Brief: Look below for the line containing "rewrite fmap_cons, not_elem_of_cons."; from there, print each line exactly up to and including the line containing "(** A table", and stop.

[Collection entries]
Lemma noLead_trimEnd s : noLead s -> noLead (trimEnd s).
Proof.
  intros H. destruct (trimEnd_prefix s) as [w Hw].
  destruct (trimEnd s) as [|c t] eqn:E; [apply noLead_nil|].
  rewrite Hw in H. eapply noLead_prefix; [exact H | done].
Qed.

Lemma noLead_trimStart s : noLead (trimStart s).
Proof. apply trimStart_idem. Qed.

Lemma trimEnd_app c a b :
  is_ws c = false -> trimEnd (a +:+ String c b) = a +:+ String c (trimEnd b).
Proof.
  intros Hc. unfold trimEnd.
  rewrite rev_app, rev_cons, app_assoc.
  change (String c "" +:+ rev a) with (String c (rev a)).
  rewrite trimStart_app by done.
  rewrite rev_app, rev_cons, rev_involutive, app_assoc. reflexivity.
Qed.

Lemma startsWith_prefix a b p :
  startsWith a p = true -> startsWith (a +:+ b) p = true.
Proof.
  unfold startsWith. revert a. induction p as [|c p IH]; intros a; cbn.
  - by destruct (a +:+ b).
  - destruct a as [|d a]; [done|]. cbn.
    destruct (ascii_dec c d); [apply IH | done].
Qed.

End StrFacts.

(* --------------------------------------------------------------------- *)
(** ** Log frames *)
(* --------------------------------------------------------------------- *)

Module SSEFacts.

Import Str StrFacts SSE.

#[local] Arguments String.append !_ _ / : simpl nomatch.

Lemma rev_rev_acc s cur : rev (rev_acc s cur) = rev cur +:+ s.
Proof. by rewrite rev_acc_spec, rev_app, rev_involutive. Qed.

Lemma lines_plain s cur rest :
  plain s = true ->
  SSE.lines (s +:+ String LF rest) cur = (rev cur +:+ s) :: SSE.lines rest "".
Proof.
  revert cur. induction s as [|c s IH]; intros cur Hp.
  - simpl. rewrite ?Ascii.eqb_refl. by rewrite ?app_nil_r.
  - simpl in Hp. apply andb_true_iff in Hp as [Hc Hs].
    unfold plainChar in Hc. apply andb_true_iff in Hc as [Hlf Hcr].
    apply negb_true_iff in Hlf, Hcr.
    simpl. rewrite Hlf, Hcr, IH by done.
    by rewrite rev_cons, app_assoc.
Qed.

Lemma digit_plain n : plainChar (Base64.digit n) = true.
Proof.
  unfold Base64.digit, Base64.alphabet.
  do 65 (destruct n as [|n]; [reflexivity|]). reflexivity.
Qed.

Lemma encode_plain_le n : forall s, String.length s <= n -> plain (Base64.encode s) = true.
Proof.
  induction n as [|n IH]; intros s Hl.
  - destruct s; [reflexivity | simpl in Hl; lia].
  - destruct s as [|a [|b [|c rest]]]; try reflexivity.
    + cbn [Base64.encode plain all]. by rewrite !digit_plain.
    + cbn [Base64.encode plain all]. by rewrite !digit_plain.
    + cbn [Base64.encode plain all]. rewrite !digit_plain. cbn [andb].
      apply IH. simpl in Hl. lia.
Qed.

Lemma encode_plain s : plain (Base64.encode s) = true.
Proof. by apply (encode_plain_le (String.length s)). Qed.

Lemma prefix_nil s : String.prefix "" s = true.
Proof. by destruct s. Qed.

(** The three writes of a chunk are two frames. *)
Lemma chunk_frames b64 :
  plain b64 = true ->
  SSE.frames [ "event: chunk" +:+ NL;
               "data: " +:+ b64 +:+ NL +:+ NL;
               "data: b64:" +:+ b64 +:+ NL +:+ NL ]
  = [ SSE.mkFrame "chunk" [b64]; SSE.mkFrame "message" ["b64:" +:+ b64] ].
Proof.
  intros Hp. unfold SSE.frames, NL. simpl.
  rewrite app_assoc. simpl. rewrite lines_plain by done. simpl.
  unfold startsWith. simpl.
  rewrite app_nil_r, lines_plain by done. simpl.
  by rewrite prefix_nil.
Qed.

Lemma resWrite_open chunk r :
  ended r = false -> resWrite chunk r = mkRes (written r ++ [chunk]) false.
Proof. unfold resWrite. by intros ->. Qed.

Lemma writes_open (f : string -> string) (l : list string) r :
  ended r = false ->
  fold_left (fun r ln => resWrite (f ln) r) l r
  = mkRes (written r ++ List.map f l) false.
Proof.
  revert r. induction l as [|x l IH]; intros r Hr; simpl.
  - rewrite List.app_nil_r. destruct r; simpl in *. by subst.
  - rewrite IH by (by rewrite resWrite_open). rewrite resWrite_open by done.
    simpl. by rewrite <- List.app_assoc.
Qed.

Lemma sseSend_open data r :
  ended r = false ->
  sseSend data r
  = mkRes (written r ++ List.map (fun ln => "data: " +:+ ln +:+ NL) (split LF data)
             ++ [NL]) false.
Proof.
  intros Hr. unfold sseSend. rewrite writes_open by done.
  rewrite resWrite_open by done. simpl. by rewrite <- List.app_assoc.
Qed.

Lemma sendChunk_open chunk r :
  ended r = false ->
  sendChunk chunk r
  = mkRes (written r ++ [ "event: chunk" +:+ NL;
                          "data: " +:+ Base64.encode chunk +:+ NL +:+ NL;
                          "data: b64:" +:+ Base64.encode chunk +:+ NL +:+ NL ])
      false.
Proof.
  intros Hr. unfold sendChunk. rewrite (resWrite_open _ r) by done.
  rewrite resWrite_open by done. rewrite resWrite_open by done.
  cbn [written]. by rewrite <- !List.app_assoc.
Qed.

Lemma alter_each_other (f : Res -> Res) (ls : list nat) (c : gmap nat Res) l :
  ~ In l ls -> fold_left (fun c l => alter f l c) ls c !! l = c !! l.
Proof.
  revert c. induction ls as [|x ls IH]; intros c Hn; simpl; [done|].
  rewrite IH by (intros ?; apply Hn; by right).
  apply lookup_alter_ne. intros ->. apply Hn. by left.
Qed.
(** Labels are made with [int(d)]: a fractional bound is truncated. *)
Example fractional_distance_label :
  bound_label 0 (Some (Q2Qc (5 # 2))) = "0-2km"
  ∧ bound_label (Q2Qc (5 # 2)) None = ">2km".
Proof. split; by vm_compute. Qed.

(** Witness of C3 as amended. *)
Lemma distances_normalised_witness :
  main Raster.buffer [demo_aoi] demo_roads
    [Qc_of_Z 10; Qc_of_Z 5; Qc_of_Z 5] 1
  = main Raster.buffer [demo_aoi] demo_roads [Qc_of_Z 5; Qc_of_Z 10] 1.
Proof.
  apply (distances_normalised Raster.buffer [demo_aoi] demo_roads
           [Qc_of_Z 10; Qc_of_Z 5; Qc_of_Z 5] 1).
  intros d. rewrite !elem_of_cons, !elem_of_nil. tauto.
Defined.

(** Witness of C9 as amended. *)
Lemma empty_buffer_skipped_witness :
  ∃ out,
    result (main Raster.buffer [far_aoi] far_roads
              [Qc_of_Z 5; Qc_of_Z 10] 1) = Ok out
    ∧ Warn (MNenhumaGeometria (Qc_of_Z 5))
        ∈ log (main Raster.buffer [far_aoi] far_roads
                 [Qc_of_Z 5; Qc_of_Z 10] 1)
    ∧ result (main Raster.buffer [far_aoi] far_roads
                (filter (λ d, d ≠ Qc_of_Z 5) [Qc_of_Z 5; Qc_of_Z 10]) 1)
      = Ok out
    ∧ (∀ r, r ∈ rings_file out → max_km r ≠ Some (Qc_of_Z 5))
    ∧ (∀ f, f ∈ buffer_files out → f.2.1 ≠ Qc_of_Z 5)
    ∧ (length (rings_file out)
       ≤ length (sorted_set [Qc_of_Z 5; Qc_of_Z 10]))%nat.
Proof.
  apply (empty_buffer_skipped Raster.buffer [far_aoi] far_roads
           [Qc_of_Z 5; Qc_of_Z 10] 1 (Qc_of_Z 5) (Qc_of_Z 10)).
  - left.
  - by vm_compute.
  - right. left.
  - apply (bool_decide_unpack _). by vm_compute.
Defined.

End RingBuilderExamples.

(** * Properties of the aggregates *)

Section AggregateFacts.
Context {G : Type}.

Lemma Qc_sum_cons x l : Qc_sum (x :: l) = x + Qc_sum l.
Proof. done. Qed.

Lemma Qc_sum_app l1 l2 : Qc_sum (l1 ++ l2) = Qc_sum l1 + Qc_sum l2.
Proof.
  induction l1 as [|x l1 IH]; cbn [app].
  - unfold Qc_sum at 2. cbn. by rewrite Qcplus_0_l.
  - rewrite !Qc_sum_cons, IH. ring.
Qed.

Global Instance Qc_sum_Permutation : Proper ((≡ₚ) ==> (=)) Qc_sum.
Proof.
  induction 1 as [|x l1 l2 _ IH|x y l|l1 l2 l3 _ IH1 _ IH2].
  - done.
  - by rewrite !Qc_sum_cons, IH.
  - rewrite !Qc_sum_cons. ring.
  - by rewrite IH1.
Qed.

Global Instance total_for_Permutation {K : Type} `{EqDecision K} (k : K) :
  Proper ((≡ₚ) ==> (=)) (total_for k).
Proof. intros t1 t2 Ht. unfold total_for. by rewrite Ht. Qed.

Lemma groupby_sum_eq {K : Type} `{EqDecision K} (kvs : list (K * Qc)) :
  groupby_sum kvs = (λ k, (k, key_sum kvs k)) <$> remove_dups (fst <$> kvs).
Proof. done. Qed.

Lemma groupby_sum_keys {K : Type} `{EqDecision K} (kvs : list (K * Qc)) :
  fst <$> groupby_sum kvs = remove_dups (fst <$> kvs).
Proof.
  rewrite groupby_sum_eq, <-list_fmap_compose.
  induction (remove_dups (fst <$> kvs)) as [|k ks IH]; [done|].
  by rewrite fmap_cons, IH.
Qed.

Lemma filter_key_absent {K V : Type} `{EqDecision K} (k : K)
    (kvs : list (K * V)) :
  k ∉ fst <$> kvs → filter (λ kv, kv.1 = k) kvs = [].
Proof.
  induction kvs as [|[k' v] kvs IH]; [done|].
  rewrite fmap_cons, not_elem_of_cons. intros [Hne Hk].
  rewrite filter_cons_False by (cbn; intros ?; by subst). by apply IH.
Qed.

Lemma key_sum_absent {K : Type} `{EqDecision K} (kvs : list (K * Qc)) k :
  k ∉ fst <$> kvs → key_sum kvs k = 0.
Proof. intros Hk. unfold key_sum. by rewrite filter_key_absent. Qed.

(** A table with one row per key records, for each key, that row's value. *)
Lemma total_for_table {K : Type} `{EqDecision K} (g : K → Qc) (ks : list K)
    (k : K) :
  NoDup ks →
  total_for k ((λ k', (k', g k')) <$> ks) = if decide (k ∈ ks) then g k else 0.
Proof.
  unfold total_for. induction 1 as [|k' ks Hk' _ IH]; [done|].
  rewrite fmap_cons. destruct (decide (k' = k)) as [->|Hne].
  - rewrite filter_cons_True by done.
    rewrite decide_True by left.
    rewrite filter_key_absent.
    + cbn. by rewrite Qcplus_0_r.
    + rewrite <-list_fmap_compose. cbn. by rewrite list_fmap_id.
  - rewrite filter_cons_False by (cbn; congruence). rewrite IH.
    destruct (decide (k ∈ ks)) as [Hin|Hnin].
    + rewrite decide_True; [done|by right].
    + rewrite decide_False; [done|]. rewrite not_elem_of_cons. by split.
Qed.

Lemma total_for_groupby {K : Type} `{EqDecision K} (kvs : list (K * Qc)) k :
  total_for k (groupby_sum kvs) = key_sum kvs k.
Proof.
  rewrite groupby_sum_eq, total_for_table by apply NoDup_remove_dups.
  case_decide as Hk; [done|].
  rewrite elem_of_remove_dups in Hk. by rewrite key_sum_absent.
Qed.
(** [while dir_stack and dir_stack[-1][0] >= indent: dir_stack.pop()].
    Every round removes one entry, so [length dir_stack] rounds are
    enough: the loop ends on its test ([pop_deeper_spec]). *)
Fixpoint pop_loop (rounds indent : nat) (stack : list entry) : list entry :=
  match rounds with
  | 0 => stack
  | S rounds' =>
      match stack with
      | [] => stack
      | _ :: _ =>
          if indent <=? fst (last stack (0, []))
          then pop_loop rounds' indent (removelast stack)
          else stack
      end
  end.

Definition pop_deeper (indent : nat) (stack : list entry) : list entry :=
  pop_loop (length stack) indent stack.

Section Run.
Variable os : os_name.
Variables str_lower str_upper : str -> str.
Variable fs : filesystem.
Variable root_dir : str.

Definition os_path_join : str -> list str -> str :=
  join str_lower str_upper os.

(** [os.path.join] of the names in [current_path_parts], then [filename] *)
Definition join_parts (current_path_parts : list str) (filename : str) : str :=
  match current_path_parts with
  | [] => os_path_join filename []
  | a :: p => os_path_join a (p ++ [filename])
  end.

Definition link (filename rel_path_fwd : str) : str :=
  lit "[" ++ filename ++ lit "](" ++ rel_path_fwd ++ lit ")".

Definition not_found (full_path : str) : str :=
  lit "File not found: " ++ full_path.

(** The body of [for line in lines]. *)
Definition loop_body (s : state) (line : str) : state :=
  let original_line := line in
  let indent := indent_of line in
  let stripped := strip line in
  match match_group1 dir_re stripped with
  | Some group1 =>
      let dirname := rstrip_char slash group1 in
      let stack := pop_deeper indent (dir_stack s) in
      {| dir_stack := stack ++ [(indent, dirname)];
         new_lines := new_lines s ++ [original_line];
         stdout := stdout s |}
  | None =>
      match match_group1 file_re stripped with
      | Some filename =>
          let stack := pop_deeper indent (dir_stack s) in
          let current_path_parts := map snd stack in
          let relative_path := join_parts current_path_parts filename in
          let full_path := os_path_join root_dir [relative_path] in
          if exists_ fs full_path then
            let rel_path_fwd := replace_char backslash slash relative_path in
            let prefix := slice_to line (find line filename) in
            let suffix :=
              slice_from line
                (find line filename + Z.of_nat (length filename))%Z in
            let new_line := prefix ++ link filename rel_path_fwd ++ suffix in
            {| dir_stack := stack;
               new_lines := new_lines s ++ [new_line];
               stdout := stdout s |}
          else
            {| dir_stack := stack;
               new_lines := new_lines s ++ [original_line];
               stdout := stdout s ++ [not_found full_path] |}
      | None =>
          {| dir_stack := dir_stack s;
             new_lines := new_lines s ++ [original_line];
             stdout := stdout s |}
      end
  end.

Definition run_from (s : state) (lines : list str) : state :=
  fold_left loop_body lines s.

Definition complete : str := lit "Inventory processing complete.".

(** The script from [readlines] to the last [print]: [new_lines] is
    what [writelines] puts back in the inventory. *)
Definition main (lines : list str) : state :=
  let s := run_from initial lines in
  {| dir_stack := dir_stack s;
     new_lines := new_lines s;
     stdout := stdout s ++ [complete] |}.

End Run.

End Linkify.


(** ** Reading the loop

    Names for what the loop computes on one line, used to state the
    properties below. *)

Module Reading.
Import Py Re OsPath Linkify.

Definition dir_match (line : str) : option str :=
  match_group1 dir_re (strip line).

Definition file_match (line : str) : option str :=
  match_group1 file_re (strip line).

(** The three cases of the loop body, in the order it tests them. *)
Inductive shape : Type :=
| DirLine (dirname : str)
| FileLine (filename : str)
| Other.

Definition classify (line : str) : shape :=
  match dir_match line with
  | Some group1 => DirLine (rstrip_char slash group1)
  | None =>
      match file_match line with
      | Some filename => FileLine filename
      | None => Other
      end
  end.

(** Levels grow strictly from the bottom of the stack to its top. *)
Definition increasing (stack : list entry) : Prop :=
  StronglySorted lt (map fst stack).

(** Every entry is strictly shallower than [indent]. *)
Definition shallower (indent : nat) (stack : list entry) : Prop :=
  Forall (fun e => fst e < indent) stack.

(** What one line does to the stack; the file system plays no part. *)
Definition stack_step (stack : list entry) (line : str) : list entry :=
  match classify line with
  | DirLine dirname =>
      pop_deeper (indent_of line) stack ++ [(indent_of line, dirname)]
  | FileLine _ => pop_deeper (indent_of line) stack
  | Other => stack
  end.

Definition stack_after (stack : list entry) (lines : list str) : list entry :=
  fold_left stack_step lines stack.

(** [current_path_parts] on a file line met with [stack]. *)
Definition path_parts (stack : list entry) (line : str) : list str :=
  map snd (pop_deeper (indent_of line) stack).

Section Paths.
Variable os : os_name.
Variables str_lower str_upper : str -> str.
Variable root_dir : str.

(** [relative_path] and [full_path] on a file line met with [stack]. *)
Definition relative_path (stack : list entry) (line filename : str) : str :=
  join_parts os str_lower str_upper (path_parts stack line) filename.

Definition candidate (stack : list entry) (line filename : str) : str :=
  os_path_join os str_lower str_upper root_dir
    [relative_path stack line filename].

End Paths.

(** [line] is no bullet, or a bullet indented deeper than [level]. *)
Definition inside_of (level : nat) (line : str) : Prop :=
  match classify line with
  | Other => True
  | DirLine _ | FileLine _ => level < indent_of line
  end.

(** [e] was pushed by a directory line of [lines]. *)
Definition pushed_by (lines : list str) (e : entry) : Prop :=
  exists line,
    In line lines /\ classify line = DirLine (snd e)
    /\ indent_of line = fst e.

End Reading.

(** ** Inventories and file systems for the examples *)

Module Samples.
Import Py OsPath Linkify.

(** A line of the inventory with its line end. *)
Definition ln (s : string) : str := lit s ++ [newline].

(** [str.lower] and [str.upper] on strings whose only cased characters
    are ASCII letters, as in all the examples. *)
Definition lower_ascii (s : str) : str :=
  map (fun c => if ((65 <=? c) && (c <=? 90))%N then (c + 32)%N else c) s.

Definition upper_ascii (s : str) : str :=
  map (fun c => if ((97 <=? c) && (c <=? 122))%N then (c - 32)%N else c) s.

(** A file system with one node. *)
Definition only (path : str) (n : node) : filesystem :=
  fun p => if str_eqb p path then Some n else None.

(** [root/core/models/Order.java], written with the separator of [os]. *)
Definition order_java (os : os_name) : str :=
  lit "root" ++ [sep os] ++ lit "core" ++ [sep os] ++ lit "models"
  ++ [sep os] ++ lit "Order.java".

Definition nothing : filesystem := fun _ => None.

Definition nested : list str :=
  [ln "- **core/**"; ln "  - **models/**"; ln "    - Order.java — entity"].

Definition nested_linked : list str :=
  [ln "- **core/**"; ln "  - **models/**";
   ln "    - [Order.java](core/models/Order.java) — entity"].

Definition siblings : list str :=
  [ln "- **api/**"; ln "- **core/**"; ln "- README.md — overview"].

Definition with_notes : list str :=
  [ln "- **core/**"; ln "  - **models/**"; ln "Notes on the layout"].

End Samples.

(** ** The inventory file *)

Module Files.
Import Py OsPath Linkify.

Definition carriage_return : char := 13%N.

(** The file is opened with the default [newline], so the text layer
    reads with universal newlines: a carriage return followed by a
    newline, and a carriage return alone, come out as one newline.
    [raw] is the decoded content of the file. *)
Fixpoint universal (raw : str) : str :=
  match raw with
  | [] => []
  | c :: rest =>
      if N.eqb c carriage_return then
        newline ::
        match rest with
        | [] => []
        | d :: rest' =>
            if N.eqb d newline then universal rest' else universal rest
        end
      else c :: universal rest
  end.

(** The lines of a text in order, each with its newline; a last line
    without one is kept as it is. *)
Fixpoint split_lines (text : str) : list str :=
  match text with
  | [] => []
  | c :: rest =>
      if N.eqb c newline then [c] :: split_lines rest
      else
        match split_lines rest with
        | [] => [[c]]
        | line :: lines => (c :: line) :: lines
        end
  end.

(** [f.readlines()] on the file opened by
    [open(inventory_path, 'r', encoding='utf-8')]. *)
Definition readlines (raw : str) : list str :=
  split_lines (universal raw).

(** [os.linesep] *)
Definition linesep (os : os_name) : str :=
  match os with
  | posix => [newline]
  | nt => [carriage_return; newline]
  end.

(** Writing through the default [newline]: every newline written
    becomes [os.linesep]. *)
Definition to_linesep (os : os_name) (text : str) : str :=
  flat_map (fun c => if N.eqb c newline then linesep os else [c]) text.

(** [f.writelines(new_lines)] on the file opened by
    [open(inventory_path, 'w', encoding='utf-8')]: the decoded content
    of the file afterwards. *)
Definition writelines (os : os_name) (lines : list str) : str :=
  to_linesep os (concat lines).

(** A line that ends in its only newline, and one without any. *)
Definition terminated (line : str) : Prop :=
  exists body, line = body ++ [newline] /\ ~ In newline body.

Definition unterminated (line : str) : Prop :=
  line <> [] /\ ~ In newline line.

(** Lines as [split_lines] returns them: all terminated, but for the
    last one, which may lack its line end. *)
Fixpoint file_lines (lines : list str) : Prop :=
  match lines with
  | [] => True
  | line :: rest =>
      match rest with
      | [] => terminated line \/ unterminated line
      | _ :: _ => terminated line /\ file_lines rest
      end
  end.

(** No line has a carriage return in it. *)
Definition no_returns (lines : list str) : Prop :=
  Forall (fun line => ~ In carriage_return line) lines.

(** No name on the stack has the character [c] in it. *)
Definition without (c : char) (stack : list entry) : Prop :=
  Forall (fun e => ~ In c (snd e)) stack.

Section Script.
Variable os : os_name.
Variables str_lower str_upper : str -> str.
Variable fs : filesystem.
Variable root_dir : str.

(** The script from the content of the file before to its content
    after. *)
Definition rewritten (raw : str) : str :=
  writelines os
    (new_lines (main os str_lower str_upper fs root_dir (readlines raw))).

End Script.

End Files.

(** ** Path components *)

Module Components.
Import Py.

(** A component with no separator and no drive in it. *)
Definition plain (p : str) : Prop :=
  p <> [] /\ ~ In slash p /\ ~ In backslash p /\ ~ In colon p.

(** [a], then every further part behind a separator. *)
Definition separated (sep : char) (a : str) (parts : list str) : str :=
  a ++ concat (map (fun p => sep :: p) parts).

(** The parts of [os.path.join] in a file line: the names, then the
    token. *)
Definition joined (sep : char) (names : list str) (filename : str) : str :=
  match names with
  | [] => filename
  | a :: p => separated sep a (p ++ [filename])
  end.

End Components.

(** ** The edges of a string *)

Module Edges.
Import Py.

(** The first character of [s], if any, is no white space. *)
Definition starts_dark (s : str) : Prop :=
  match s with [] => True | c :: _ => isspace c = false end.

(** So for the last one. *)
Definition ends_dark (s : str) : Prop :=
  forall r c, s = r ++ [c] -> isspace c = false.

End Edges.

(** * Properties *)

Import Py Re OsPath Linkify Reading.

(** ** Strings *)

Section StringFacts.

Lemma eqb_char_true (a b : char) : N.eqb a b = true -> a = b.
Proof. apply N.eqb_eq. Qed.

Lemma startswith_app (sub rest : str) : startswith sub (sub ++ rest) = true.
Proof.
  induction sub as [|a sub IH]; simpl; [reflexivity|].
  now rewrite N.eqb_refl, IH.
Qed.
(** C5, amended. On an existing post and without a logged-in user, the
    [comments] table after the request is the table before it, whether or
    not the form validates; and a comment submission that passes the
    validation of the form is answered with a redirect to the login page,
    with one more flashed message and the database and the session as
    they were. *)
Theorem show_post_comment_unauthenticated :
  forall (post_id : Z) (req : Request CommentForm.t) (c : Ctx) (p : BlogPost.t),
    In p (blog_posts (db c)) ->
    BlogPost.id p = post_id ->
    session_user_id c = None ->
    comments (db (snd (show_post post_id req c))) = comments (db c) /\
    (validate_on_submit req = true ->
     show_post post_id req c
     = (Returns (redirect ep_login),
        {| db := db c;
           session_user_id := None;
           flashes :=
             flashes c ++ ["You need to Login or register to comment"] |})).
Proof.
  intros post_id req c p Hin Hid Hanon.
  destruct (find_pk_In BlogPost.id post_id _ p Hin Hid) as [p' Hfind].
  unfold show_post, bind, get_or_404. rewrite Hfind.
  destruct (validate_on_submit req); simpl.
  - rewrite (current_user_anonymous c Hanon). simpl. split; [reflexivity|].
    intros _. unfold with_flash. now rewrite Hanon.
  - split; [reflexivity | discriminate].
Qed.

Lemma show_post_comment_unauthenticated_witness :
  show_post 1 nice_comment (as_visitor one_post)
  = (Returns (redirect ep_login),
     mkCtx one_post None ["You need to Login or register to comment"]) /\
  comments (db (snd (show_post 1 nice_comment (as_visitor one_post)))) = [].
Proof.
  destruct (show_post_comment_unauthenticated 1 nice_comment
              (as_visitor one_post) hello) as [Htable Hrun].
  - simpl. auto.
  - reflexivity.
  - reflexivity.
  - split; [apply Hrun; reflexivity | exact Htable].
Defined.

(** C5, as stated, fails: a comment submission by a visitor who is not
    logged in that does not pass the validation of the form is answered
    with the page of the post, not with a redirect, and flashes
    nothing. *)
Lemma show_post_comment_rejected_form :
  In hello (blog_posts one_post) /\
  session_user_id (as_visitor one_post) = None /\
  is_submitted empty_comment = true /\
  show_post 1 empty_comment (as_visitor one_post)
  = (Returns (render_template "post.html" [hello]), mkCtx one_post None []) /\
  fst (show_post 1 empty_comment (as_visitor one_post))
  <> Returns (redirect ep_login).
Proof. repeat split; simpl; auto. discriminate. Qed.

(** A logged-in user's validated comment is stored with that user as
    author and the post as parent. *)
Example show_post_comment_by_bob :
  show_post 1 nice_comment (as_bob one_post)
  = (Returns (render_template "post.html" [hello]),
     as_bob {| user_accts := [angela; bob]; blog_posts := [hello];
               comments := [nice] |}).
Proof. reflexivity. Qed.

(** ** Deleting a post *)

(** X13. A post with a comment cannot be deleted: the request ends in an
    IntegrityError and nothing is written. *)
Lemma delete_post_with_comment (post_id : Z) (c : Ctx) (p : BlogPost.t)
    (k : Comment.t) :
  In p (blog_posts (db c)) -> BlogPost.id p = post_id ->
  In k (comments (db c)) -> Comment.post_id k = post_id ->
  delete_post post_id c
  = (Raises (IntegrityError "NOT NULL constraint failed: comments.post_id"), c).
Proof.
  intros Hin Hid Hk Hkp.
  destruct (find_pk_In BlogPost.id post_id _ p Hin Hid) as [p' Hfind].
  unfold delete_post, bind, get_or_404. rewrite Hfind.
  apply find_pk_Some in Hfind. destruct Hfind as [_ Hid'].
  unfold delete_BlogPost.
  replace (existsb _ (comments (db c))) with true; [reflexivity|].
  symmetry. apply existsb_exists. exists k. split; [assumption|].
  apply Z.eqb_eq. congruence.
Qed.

Written answer:
  rewrite fmap_cons, not_elem_of_cons. intros [Hne Hk].
  rewrite filter_cons_False by (cbn; intros ?; by subst). by apply IH.
Qed.

Lemma key_sum_absent {K : Type} `{EqDecision K} (kvs : list (K * Qc)) k :
  k ∉ fst <$> kvs → key_sum kvs k = 0.
Proof. intros Hk. unfold key_sum. by rewrite filter_key_absent. Qed.

(** A table with one row per key records, for each key, that row's value. *)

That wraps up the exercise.